▶ _Work required_
Every line from the top of the material through the line holding "endpoint when fewer" should be copied exactly, and only those lines.

▶ _Material for this task_
(** a root answers members only.  A successful response reports the
    observed endpoint, asks for a refresh after 10 to 60 seconds, and lists at
    most 64 peers, each a current entry of another device in a network for
    which the registration, once authenticated, carries a certificate; a
    refused registration adds nothing to the directory. *)
Theorem root_response_scope s r observed root_id legacy trusted skew ttl now instant s' res :
  process_registration s r observed root_id legacy trusted skew ttl now instant = (s', res) →
  let p := reg_payload r in
  match res with
  | Ok (Registered obs ps refresh hints) =>
      authenticate r root_id legacy trusted skew now = Ok tt
      ∧ obs = observed ∧ 10 ≤ refresh ≤ 60 ∧ len ps ≤ 64
      ∧ ∀ peer, peer ∈ ps →
          rpeer_device_id peer ≠ rrp_device_id p
          ∧ (∃ c, c ∈ rrp_certificates p ∧ mc_network_id (cert_claims c) = rpeer_network_id peer)
          ∧ ∃ e, peers s !! (rpeer_network_id peer, rpeer_device_id peer) = Some e
              ∧ now ≤ authorization_expires_at e
              ∧ rpeer_candidates peer = candidates e
              ∧ rpeer_certificate peer = Some (certificate e)
  | Ok (ErrorResponse _) => False
  | Err _ => ∀ k e, peers s' !! k = Some e → peers s !! k = Some e
  end.
Proof.
  cbn zeta. unfold process_registration. case_match; [by intros [= <- <-]|].
  destruct (authenticate _ _ _ _ _ _) as [[]|e] eqn:Ha; [|by intros [= <- <-]].
  case_match; [by intros [= <- <-]|]. intros Hr.
  destruct res as [[obs ps refresh hints|m]|e].
  - destruct (register_peers_scope _ _ _ _ _ _ _ _ _ _ Hr) as (-> & Hl & -> & Hps).
    split_and!; try done; try (unfold clamp; lia). intros peer Hin.
    destruct (Hps peer Hin) as (Hd & Hc & e & He & ? & ?). split_and!; try done.
    cbn in He. rewrite lookup_retain, andb_true_iff, !Z.leb_le in He. exists e. naive_solver.
  - revert Hr. unfold register. repeat case_match; by intros [=].
  - intros k en. assert (peers s' = peers (prune s ttl now instant)) as ->.
    { revert Hr. unfold register. repeat case_match; intros [=]; by subst. }
    cbn. rewrite lookup_retain. by intros [? _].
Qed.

(** the candidate list of a root entry.  It always keeps the observed
    endpoint when fewer than sixteen candidates are advertised; but the list
    is cut to sixteen after sorting, so sixteen advertised candidates that
    sort before it push the one endpoint the root has seen out of the list. *)
Theorem root_candidates_cut observed advertised :
  ((length advertised < 16)%nat → observed ∈ registration_candidates observed advertised)
  ∧ (∃ advertised, length advertised = 16%nat
     ∧ SA6 1 4000 0 0 ∉ registration_candidates (SA6 1 4000 0 0) advertised).
Proof.
  split.
  - intros Hl. unfold registration_candidates. rewrite take_ge.
    + rewrite elem_of_dedup, elem_of_sort_by. by left.
    + etransitivity; [apply length_dedup|]. rewrite length_sort_by. cbn [length].
      pose proof (List.filter_length_le
        (λ c, negb (socket_port c =? 0) && negb (ip_is_unspecified (socket_ip c))) advertised).
      unfold MAX_CANDIDATES_PER_PEER. lia.
  - exists (map (λ i, SA4 (ip4 203 0 113 7) (Z.of_nat i)) (seq 1 16)). split; [done|].
    vm_decide.
Qed.
End root_server_properties.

▶ _Solution for this problem_
(** a root answers members only.  A successful response reports the
    observed endpoint, asks for a refresh after 10 to 60 seconds, and lists at
    most 64 peers, each a current entry of another device in a network for
    which the registration, once authenticated, carries a certificate; a
    refused registration adds nothing to the directory. *)
Theorem root_response_scope s r observed root_id legacy trusted skew ttl now instant s' res :
  process_registration s r observed root_id legacy trusted skew ttl now instant = (s', res) →
  let p := reg_payload r in
  match res with
  | Ok (Registered obs ps refresh hints) =>
      authenticate r root_id legacy trusted skew now = Ok tt
      ∧ obs = observed ∧ 10 ≤ refresh ≤ 60 ∧ len ps ≤ 64
      ∧ ∀ peer, peer ∈ ps →
          rpeer_device_id peer ≠ rrp_device_id p
          ∧ (∃ c, c ∈ rrp_certificates p ∧ mc_network_id (cert_claims c) = rpeer_network_id peer)
          ∧ ∃ e, peers s !! (rpeer_network_id peer, rpeer_device_id peer) = Some e
              ∧ now ≤ authorization_expires_at e
              ∧ rpeer_candidates peer = candidates e
              ∧ rpeer_certificate peer = Some (certificate e)
  | Ok (ErrorResponse _) => False
  | Err _ => ∀ k e, peers s' !! k = Some e → peers s !! k = Some e
  end.
Proof.
  cbn zeta. unfold process_registration. case_match; [by intros [= <- <-]|].
  destruct (authenticate _ _ _ _ _ _) as [[]|e] eqn:Ha; [|by intros [= <- <-]].
  case_match; [by intros [= <- <-]|]. intros Hr.
  destruct res as [[obs ps refresh hints|m]|e].
  - destruct (register_peers_scope _ _ _ _ _ _ _ _ _ _ Hr) as (-> & Hl & -> & Hps).
    split_and!; try done; try (unfold clamp; lia). intros peer Hin.
    destruct (Hps peer Hin) as (Hd & Hc & e & He & ? & ?). split_and!; try done.
    cbn in He. rewrite lookup_retain, andb_true_iff, !Z.leb_le in He. exists e. naive_solver.
  - revert Hr. unfold register. repeat case_match; by intros [=].
  - intros k en. assert (peers s' = peers (prune s ttl now instant)) as ->.
    { revert Hr. unfold register. repeat case_match; intros [=]; by subst. }
    cbn. rewrite lookup_retain. by intros [? _].
Qed.

(** the candidate list of a root entry.  It always keeps the observed
    endpoint when fewer than sixteen candidates are advertised; but the list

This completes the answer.